When I first decided to teach my son Chinese (and later Arabic), I was terrified, to say the least. I had more questions than I could handle and the thought of trying to find language resources for him kept me up all night.
If you’re starting on a language learning journey with your child or picking up a new language yourself, this can be an equally exciting and nerve-wracking time! Maybe you had the same worries or questions that I had, and perhaps, in this blog, I can shed some light on what I did to get over the language anxiety hump.
Where do I even start?
First things first…you have to pick a language. Remember, there is no right or wrong answer with this. I chose Chinese and Arabic from the list of critical languages because I felt they would give my son more of a competitive edge than Spanish or French. But, that was my decision. I come from generations of English-speakers, so there wasn’t a family heritage I had to consider. Perhaps you have grandparents or parents that speak another language, and in this case maybe choosing that language makes the most sense. Or, maybe you live in a community of Spanish or Italian-speakers and choosing those languages will be easy for your child to get exposure to the language. Whatever language you choose, be sure it is one that you think you can stick with long-term and one that you can find resources for.
What if I don’t know the language?
Chances are if you’re learning another language then you won’t know it when you start, right? Chinese sounds like a cool language choice, but I was extremely intimidated at first. The characters, though very beautiful, didn’t carry any meaning to me and my English programmed mind. So, yes, I did have days where I doubted if what I was doing would work or if I was making the right decision for my son. I have friends that took an easier route and chose Spanish for their child – and that’s ok! They felt it was easier for them to personally understand and to learn themselves, if needed. Over the past four years, I have learned with my son (as much as I could), but there are a lot of times now that I have no clue what he is saying or what his teacher may say to him for that matter – and that’s okay too!
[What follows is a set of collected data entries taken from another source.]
Inductive fopen_res := fopen_done | fopen_ENOENT | fopen_failed.
(** The three [fopen]s, in ["r+"], ["a+"] and ["r+"] mode; the second makes
    the file.  On failure the pointer is null and [zoo_error] set, but not when
    the last [fopen] fails. *)
Definition zoo_open (r1 r2 r3 : fopen_res) : prog zoo zoo_t :=
  match r1 with
  | fopen_done => mret zoo_fp
  | fopen_failed => set_error could_not_open;; mret zoo_null
  | fopen_ENOENT =>
      match r2 with
      | fopen_done => mret (match r3 with fopen_done => zoo_fp | _ => zoo_null end)
      | _ => set_error could_not_open;; mret zoo_null
      end
  end.
Definition zoo_close (fclose : Z) : prog zoo Z :=
  p_when (nz fclose) (set_error closing_error);; mret fclose.

(** ** The zoo as a list of records *)

Definition render (rs : list cstr) : cstr := concat ((λ r, r ++ [NL]) <$> rs).
Definition record_ok (r : cstr) : Prop := length r = 79%nat ∧ NL ∉ r.
Definition zoo_ok (rs : list cstr) : Prop := Forall record_ok rs.

(** The first record that satisfies [P] replaced; nothing if there is none. *)
Fixpoint update_first (P : cstr → bool) (f : cstr → cstr) (rs : list cstr) : option (list cstr) :=
  match rs with
  | [] => None
  | r :: rs' => if P r then Some (f r :: rs') else (cons r) <$> update_first P f rs'
  end.

Definition free (r : cstr) : bool := recycled (r ++ [NL]).
Definition pid_of (r : cstr) : Z := atoi (r ++ [NL]).
(** [zoo_mark]: the first free record, or a new one. *)
Definition mark_record (e : cstr) (rs : list cstr) : list cstr :=
  default (rs ++ [e]) (update_first free (λ _, e) rs).
Definition recycle (r : cstr) : cstr := "#"%char :: tail r.
Definition clear_record (p : Z) (rs : list cstr) : option (list cstr) :=
  update_first (λ r, has_pid p (r ++ [NL])) recycle rs.
Definition tagged_record (tag : cstr) (rs : list cstr) : option cstr :=
  head (filter (λ r, has_tag tag (r ++ [NL]) = true) rs).
(** The entries of the tests that run. *)
Definition live (rs : list cstr) : list cstr := filter (λ r, free r = false) rs.

Lemma render_cons r rs : render (r :: rs) = (r ++ [NL]) ++ render rs.
Proof. done. Qed.

Lemma fgets_record r rs : record_ok r →
  fgets BUFLEN (render (r :: rs)) = Some (r ++ [NL]).
Proof.
  intros [Hl Hn]. rewrite render_cons, <- app_assoc. unfold fgets, BUFLEN.
  assert (∀ n t rest, NL ∉ t → (length t < n)%nat → fgets_aux n (t ++ NL :: rest) = t ++ [NL]) as H.
  { intros n t. revert n. induction t as [|c t IH]; intros n rest Ht Hlt;
      (destruct n; [simpl in *; lia|]); cbn [app fgets_aux].
    - by rewrite decide_True.
    - rewrite decide_False by (intros ->; apply Ht; by left).
      f_equal. apply IH; [|simpl in *; lia]. intros Hin. apply Ht. by right. }
  cbn [app]. rewrite H by (done || lia). by destruct r.
Qed.

(** The scan stops at the first record that satisfies [P]. *)
Lemma zoo_scan_render fuel P rs pos :
  zoo_ok rs → (length rs < fuel)%nat →
  match list_find (λ r, P (r ++ [NL]) = true) rs with
  | None => zoo_scan fuel P pos (render rs) = Ok None
  | Some (i, r) => zoo_scan fuel P pos (render rs) = Ok (Some ((pos + 80 * i)%nat, r ++ [NL]))
  end.
Proof.
  intros Hok. revert fuel pos. induction Hok as [|r rs Hr Hok IH]; intros fuel pos Hf;
    (destruct fuel as [|fuel]; [simpl in *; lia|]).
  { done. }
  cbn [zoo_scan list_find]. rewrite fgets_record by done. case_decide as HP.
  - rewrite HP. do 3 f_equal. lia.
  - apply not_true_is_false in HP. rewrite HP, render_cons, drop_app_length.
    specialize (IH fuel (pos + length (r ++ [NL]))%nat). cbn [length] in Hf.
    destruct (list_find _ rs) as [[i r']|]; cbn [fmap option_fmap option_map prod_map];
      rewrite IH by lia; [|done].
    destruct Hr as [Hl _]. rewrite length_app, Hl. do 3 f_equal. simpl. lia.
Qed.

Lemma update_first_find P f rs :
  match list_find (λ r, P r = true) rs with
  | None => update_first P f rs = None
  | Some (i, r) => ∃ rs1 rs2, rs = rs1 ++ r :: rs2 ∧ length rs1 = i
                   ∧ update_first P f rs = Some (rs1 ++ f r :: rs2) ∧ P r = true
                   ∧ Forall (λ r, P r = false) rs1
  end.
Proof.
  induction rs as [|r rs IH]; [done|]. cbn [list_find update_first]. case_decide as HP.
  - rewrite HP. by exists [], rs.
  - apply not_true_is_false in HP. rewrite HP. destruct (list_find _ rs) as [[i r']|]; simpl.
    + destruct IH as (rs1 & rs2 & -> & <- & -> & Hr & Hall). exists (r :: rs1), rs2.
      repeat split; try done. by constructor.
    + by rewrite IH.
Qed.

Lemma length_render rs : zoo_ok rs → length (render rs) = (80 * length rs)%nat.
Proof.
  induction 1 as [|r rs [Hl _] Hok IH]; [done|]. rewrite render_cons, !length_app, IH, Hl. simpl. lia.
Qed.

Lemma render_app rs1 rs2 : render (rs1 ++ rs2) = render rs1 ++ render rs2.
Proof. unfold render. by rewrite fmap_app, concat_app. Qed.

(** Writing over a whole record, and over its first character. *)
Lemma fwrite_at_app f1 text old f2 : length text = length old →
  fwrite_at (length f1) text (f1 ++ old ++ f2) = f1 ++ text ++ f2.
Proof.
  intros Hl. unfold fwrite_at. rewrite take_app_length. do 2 f_equal.
  rewrite Hl, <- length_app, app_assoc. apply drop_app_length.
Qed.

Lemma fwrite_record rs1 r rs2 e : zoo_ok rs1 → record_ok r → length e = 79%nat →
  fwrite_at (80 * length rs1) (e ++ [NL]) (render (rs1 ++ r :: rs2)) = render (rs1 ++ e :: rs2).
Proof.
  intros Hok [Hl _] He. rewrite !render_app, !render_cons, <- (length_render rs1 Hok).
  apply fwrite_at_app. rewrite !length_app. simpl. lia.
Qed.

Lemma fwrite_hash rs1 r rs2 : zoo_ok rs1 → record_ok r →
  fwrite_at (80 * length rs1) (lit "#") (render (rs1 ++ r :: rs2)) = render (rs1 ++ recycle r :: rs2).
Proof.
  intros Hok [Hl _]. rewrite !render_app, !render_cons, <- (length_render rs1 Hok).
  destruct r as [|c r]; [done|]. exact (fwrite_at_app _ ["#"%char] [c] _ eq_refl).
Qed.

Lemma record_ok_recycle r : record_ok r → record_ok (recycle r).
Proof.
  intros [Hl Hn]. destruct r as [|c r]; [done|]. split; [done|].
  unfold recycle. cbn [tail]. intros [|Hin]%elem_of_cons; [done|]. apply Hn. by right.
Qed.

Lemma record_ok_entry e : NL ∉ e → record_ok (fmt_pad 79 e).
Proof.
  intros He. split; [apply length_fmt_pad|]. intros Hin.
  apply elem_of_fmt_pad in Hin as [|]; done.
Qed.

Lemma update_first_ok P f rs rs' : zoo_ok rs → (∀ r, record_ok r → record_ok (f r)) →
  update_first P f rs = Some rs' → zoo_ok rs'.
Proof.
  intros Hok Hf Hu. pose proof (update_first_find P f rs) as H.
  destruct (list_find _ rs) as [[i r]|]; [|congruence].
  destruct H as (rs1 & rs2 & -> & _ & Hu' & _). rewrite Hu in Hu'. simplify_eq.
  unfold zoo_ok in *. rewrite Forall_app, Forall_cons in *. naive_solver.
Qed.

Lemma mark_record_ok e rs : zoo_ok rs → record_ok e → zoo_ok (mark_record e rs).
Proof.
  intros Hok He. unfold mark_record. destruct (update_first _ _ rs) as [rs'|] eqn:E; simpl.
  - by eapply update_first_ok; [|intros; exact He|].
  - apply Forall_app. split; [done|]. by constructor.
Qed.

(** ** The operations on a zoo of records *)

(** System calls that succeed, the lock after any number of interruptions. *)
Definition interrupted (io : zoo_io) (fuel : nat) : Prop :=
  (∀ n, io_fseek n = true)
  ∧ ∀ n, ∃ k, (k < fuel)%nat ∧ io_fcntl (n + k) = F_done ∧ ∀ j, (j < k)%nat → io_fcntl (n + j) = F_EINTR.

Lemma fcntl_loop_done `{io : zoo_io} fuel s k :
  (k < fuel)%nat → io_fcntl (z_calls s + k) = F_done →
  (∀ j, (j < k)%nat → io_fcntl (z_calls s + j) = F_EINTR) →
  fcntl_loop fuel s = (Ok true, ZooState (z_file s) (z_locked s) (z_calls s + S k) (zoo_error s)).
Proof.
  revert s k. induction fuel as [|fuel IH]; intros s k Hk Hd Hi; [lia|]. cbn [fcntl_loop].
  rewrite p_bind_run. cbn [call]. destruct k as [|k].
  - rewrite Nat.add_0_r in Hd. by rewrite Hd, Nat.add_1_r.
  - pose proof (Hi 0%nat ltac:(lia)) as H0. rewrite Nat.add_0_r in H0. rewrite H0.
    rewrite (IH _ k); simpl; [do 2 f_equal; lia|lia|by rewrite <- Nat.add_succ_r|].
    intros j Hj. rewrite <- Nat.add_succ_r. apply Hi. lia.
Qed.

Section Ops.
Context `{io : zoo_io} (fuel : nat) (Hio : interrupted io fuel).

(** [s] holds the zoo [rs], unlocked. *)
Definition holds (s : zoo) (rs : list cstr) : Prop :=
  z_file s = render rs ∧ zoo_ok rs ∧ z_locked s = false.

Lemma zoo_lock_done s : ∃ n, zoo_lock fuel zoo_fp s = (Ok 0, ZooState (z_file s) true n (zoo_error s)).
Proof.
  destruct (proj2 Hio (z_calls s)) as (k & Hk & Hd & Hi). exists (z_calls s + S k)%nat.
  unfold zoo_lock. by rewrite p_bind_run, (fcntl_loop_done fuel s k).
Qed.

Lemma zoo_unlock_done s : ∃ n, zoo_unlock fuel zoo_fp s = (Ok 0, ZooState (z_file s) false n (zoo_error s)).
Proof.
  destruct (proj2 Hio (z_calls s)) as (k & Hk & Hd & Hi). exists (z_calls s + S k)%nat.
  unfold zoo_unlock. by rewrite p_bind_run, (fcntl_loop_done fuel s k).
Qed.

Lemma zoo_find_render P rs l n e : zoo_ok rs →
  zoo_find P (ZooState (render rs) l n e) =
  (Ok (match list_find (λ r, P (r ++ [NL]) = true) rs with
       | None => None
       | Some (i, r) => Some ((80 * i)%nat, r ++ [NL])
       end), ZooState (render rs) l n e).
Proof.
  intros Hok. unfold zoo_find. rewrite p_bind_run. cbn [p_get p_lift z_file].
  pose proof (zoo_scan_render (S (length (render rs))) P rs 0 Hok) as H.
  rewrite length_render in H by done. rewrite length_render by done.
  unfold p_lift. destruct (list_find _ rs) as [[i r]|]; by rewrite H by lia.
Qed.

Lemma mark_run s rs entry :
  holds s rs → NL ∉ entry →
  ∃ s', zoo_mark fuel zoo_fp entry s = (Ok 0, s') ∧ holds s' (mark_record (fmt_pad 79 entry) rs).
Proof.
  intros (Hf & Hok & Hl) Hn. pose proof (record_ok_entry entry Hn) as He. unfold zoo_mark.
  destruct (zoo_lock_done s) as (n1 & H1). rewrite (p_bind_ok _ _ _ _ _ H1). cbn [nz negb Z.eqb].
  rewrite Hf. rewrite (p_bind_ok _ _ _ _ _ (zoo_find_render recycled rs true n1 _ Hok)).
  unfold fseek. rewrite p_bind_assoc, p_bind_run. cbn [call z_calls]. rewrite p_bind_run.
  cbn [mret prog_ret]. rewrite (proj1 Hio), p_bind_run. cbn [p_get negb z_file].
  pose proof (update_first_find free (λ _, fmt_pad 79 entry) rs) as Hu. unfold free in Hu at 1.
  assert (∀ f s1, z_file s1 = f → ∃ s', (u ← zoo_unlock fuel zoo_fp; mret (if nz u then -1 else 0)) s1 = (Ok 0, s')
    ∧ z_file s' = f ∧ z_locked s' = false) as Hunlock.
  { intros f s1 <-. destruct (zoo_unlock_done s1) as (n2 & H2). rewrite (p_bind_ok _ _ _ _ _ H2). by eexists. }
  pose proof (mark_record_ok _ rs Hok He) as Hok'. unfold mark_record in *.
  destruct (list_find _ rs) as [[i r]|]; rewrite p_bind_run; cbn [set_file p_modify].
  - destruct Hu as (rs1 & rs2 & -> & <- & Hu & _). rewrite Hu in *. cbn [default from_option] in *.
    apply Forall_app in Hok as [Hok1 Hr]. inversion Hr as [|? ? Hr1 Hok2]; subst.
    destruct (Hunlock (render (rs1 ++ fmt_pad 79 entry :: rs2))
      (ZooState (render (rs1 ++ fmt_pad 79 entry :: rs2)) true (S n1) (zoo_error s)) eq_refl) as (s' & Hs' & ? & ?).
    exists s'. split; [|done]. rewrite <- Hs'. cbn [z_file z_locked z_calls zoo_error].
    replace (length (r ++ [NL]) - 1)%nat with 79%nat by (rewrite length_app; destruct Hr1 as [-> _]; simpl; lia).
    by rewrite fwrite_record by (done || apply He).
  - rewrite Hu in *. cbn [default from_option] in *.
    destruct (Hunlock (render (rs ++ [fmt_pad 79 entry]))
      (ZooState (render (rs ++ [fmt_pad 79 entry])) true (S n1) (zoo_error s)) eq_refl) as (s' & Hs' & ? & ?).
    exists s'. split; [|done]. rewrite <- Hs', render_app. cbn [z_file z_locked z_calls zoo_error render].
    unfold render at 3. cbn [fmap list_fmap concat]. by rewrite app_nil_r.
Qed.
What if my child is “the only one”?
My son is biracial, and I did struggle with how I would talk to him about his mixed heritage. So throwing Chinese and then Arabic into the mix did worry me about his sense of self. Would he be confused? Would other kids make him feel different somehow? My son attends a Chinese immersion school, and he is the only non-Asian child. He understands and sees that he looks different than the other kids, but his school is welcoming, and he learns, plays, gets frustrated and succeeds just like any other child. For me, I did have to adjust my mindset and be okay with being the only non-Asian, or the only non-Arabic-speaking parent at his recitals. In a world where English dominates our everyday life, it can be a bit of a culture shock to be in a setting where you do not know what is being said and are not sure how to interact with those around you. But, it is always okay to be “the only one.” My son’s teacher loves teaching him so much that she is reserving other spots in her program for non-native speakers like my son. By me being willing to be the only one, my son and I are paving the way for other kids, maybe even yours, to join in on the language learning fun!
What if it’s too hard?
Learning another language isn’t easy, especially if you choose a hard one like I did. But, guess what? There are so many resources and cool things you can do to teach your child the target language! You may need to be creative and be willing to step outside of your comfort zone (a lot!), but you can do it!
When I decided to teach my son Chinese, I remember questioning and doubting if I could do it. But, fast forward to today, and when I see him reading his Chinese homework like it is the easiest thing ever, it makes me so proud of him and my ability to keep pushing through. If I, a monolingual mom on a budget can get my son the Chinese and Arabic exposure he needs to build fluency, then you can do it too!
What other questions or concerns are keeping you from teaching your child a second language? I’m sure I’ve had many of the same questions, and I’m always here to help you through them. Let my story be an example that the sky is the limit and learning any language is possible!